Aromatase inhibitor induced bone loss is less dramatic than expected, can be managed and does not contraindicate AI use. Osteoporosis dose intensity bisphosphonates are sufficient for these patients in regard to bone health [22]. The Osteoporosis Australia algorithm proved cumbersome involving expensive biochemical tests of bone turnover, and has a high threshold. A simpler algorithm with a T score threshold of −2.0 as stated in the UK recommendation may be clinically useful.

This study confirms that it is safe to prescribe anastrozole in osteoporotic post-menopausal women with early breast cancer, when used together with a bisphosphonate. No patient with normal baseline BMD became osteoporotic. A randomised controlled study would need to be performed to validate these results given some subgroups had small patient numbers.

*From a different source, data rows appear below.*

(* ===== verification/HelloTheorems.v ===== *)
(** * Theorems on Linux Hello

    An offline success needs the PIN the TPM accepts and, where one is set up, the
    TOTP code; wrong PINs run into the lock-out after the configured number; the
    cache of refresh tokens forgets after a day, also across a restart. *)
From stdpp Require Import base gmap strings list fin_maps.
From Stdlib Require Import ZArith Lia Ascii.
From S2P Require Import Prelude Proto Interface Db DbSpec DbFacts Models Runtime Resolver ResolverLogic.
From S2P Require Import ResolverFacts ResolverModels ResolverTheorems.
From S2P Require Import Caches Idmap Config ConfigTheorems Hello.

Section theorems.
Context {X : Ext} {C : Crypto} {HO : HelloOps} {E : Env} {HE : HelloEnv}.
Context {I : IniFile} {G : GeneratedConfig} (cfg : HimmelblauConfig).
Implicit Types (s : HState) (mk : MachineKey).

(** ** Splitting runs *)

Lemma hm_bind_inl {R A B} (m : HM R A) (k : A → HM R B) s b s' :
  (m ≫= k) s = (inl b, s') → ∃ a s1, m s = (inl a, s1) ∧ k a s1 = (inl b, s').
Proof. unfold mbind, HM_bind. destruct (m s) as [[a|e] s1]; [|done]. eauto. Qed.

Lemma hm_bind_inr {R A B} (m : HM R A) (k : A → HM R B) s e s' :
  (m ≫= k) s = (inr e, s') →
  m s = (inr e, s') ∨ ∃ a s1, m s = (inl a, s1) ∧ k a s1 = (inr e, s').
Proof.
  unfold mbind, HM_bind. destruct (m s) as [[a|e1] s1]; [eauto|]. intros [= <- <-]. auto.
Qed.

Lemma hm_bind_run {R A B} (m : HM R A) (k : A → HM R B) s a s1 :
  m s = (inl a, s1) → (m ≫= k) s = k a s1.
Proof. unfold mbind, HM_bind. by intros ->. Qed.

Lemma or_fail_inl {R A} e (o : option A) s a s' :
  or_fail (R := R) e o s = (inl a, s') → o = Some a ∧ s' = s.
Proof. destruct o; [|done]. by intros [= -> ->]. Qed.

Lemma or_fail_return {R A} e (o : option A) s r s' : or_fail (R := R) e o s ≠ (inr (Return r), s').
Proof. by destruct o. Qed.

(** What a run may not do: hand [r] to the caller before its end. *)
Definition no_return {R A} (P : R → Prop) (m : HM R A) : Prop :=
  ∀ s r s', m s = (inr (Return r), s') → P r.

Lemma no_return_bind {R A B} (P : R → Prop) (m : HM R A) (k : A → HM R B) :
  no_return P m → (∀ a, no_return P (k a)) → no_return P (m ≫= k).
Proof. intros Hm Hk s r s' [H|(a & s1 & _ & H)]%hm_bind_inr; [by eapply Hm|by eapply Hk]. Qed.

Lemma no_return_ret {R A} (P : R → Prop) (a : A) : no_return P (mret (M := HM R) a).
Proof. by intros s r s'. Qed.

Lemma no_return_fail {R A} (P : R → Prop) e : no_return P (fail (R := R) (A := A) e).
Proof. by intros s r s'. Qed.

Lemma no_return_or_fail {R A} (P : R → Prop) e (o : option A) : no_return P (or_fail (R := R) e o).
Proof. intros s r s' H. by apply or_fail_return in H. Qed.

Lemma no_return_draw {R A} (P : R → Prop) (o : nat → A) : no_return P (hdraw (R := R) o).
Proof. by intros s r s'. Qed.

Lemma no_return_tpm {R A} (P : R → Prop) (f : Hsm → A * Hsm) : no_return P (with_tpm (R := R) f).
Proof. intros s r s'. unfold with_tpm. by destruct (f _). Qed.

Lemma no_return_get {R K} (P : R → Prop) (f : bytes → option K) tag : no_return P (ks_get (R := R) f tag).
Proof. by intros s r s'. Qed.

Lemma no_return_delete {R} (P : R → Prop) tag : no_return P (ks_delete (R := R) tag).
Proof. intros s r s'. unfold ks_delete. by case_match. Qed.

Lemma no_return_insert {R K} (P : R → Prop) (f : K → option bytes) tag k :
  no_return P (ks_insert (R := R) f tag k).
Proof. intros s r s'. unfold ks_insert. by repeat case_match. Qed.

Lemma no_return_client {R} (P : R → Prop) : no_return P (get_client (R := R)).
Proof. by intros s r s'. Qed.

Lemma no_return_mod {R} (P : R → Prop) f : no_return P (mod_client (R := R) f).
Proof. by intros s r s'. Qed.

Lemma no_return_plus {R} (P : R → Prop) t d : no_return P (plus_secs (R := R) t d).
Proof. intros s r s'. unfold plus_secs. by case_match. Qed.

Lemma no_return_return {R A} (P : R → Prop) r : P r → no_return P (return_ (A := A) r).
Proof. by intros H s r' s' [= <- <-]. Qed.

(** Operations that do not write to the key store. *)
Definition steady {R A} (m : HM R A) : Prop := ∀ s, h_keys (m s).2 = h_keys s.

Lemma steady_bind {R A B} (m : HM R A) (k : A → HM R B) :
  steady m → (∀ a, steady (k a)) → steady (m ≫= k).
Proof.
  intros Hm Hk s. unfold mbind, HM_bind. specialize (Hm s). destruct (m s) as [[a|e] s1]; simpl in *.
  - by rewrite Hk.
  - done.
Qed.

Lemma steady_ret {R A} (a : A) : steady (mret (M := HM R) a).
Proof. done. Qed.
Lemma steady_fail {R A} e : steady (fail (R := R) (A := A) e).
Proof. done. Qed.
Lemma steady_or_fail {R A} e (o : option A) : steady (or_fail (R := R) e o).
Proof. by destruct o. Qed.
Lemma steady_draw {R A} (o : nat → A) : steady (hdraw (R := R) o).
Proof. done. Qed.
Lemma steady_tpm {R A} (f : Hsm → A * Hsm) : steady (with_tpm (R := R) f).
Proof. intros s. unfold with_tpm. by destruct (f _). Qed.
Lemma steady_get {R K} (f : bytes → option K) tag : steady (ks_get (R := R) f tag).
Proof. done. Qed.
Lemma steady_client {R} : steady (get_client (R := R)).
Proof. done. Qed.
Lemma steady_mod {R} f : steady (mod_client (R := R) f).
Proof. done. Qed.
Lemma steady_plus {R} t d : steady (plus_secs (R := R) t d).
Proof. intros s. unfold plus_secs. by case_match. Qed.
Lemma steady_return {R A} r : steady (return_ (R := R) (A := A) r).
Proof. done. Qed.

(** Operations that neither panic nor hang. *)
Definition calm_run {R A} (m : HM R A) : Prop :=
  ∀ s, match (m s).1 with inr Panic | inr Hang => False | _ => True end.

Lemma calm_bind {R A B} (m : HM R A) (k : A → HM R B) :
  calm_run m → (∀ a, calm_run (k a)) → calm_run (m ≫= k).
Proof.
  intros Hm Hk s. unfold mbind, HM_bind. specialize (Hm s). by destruct (m s) as [[a|e] s1]; [apply Hk|].
Qed.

Role of the funding source

This research was conducted with support from the Investigator-Sponsored Study Program of AstraZeneca. The authors were responsible for interpretation of the data and writing of the manuscript.

Conflict of interest statement

The authors declare that there are no conflicts of interest. Chooi Lee is an employee of Boehringer Ingelheim Ltd, UK. This study was supported by an untied grant from AstraZeneca.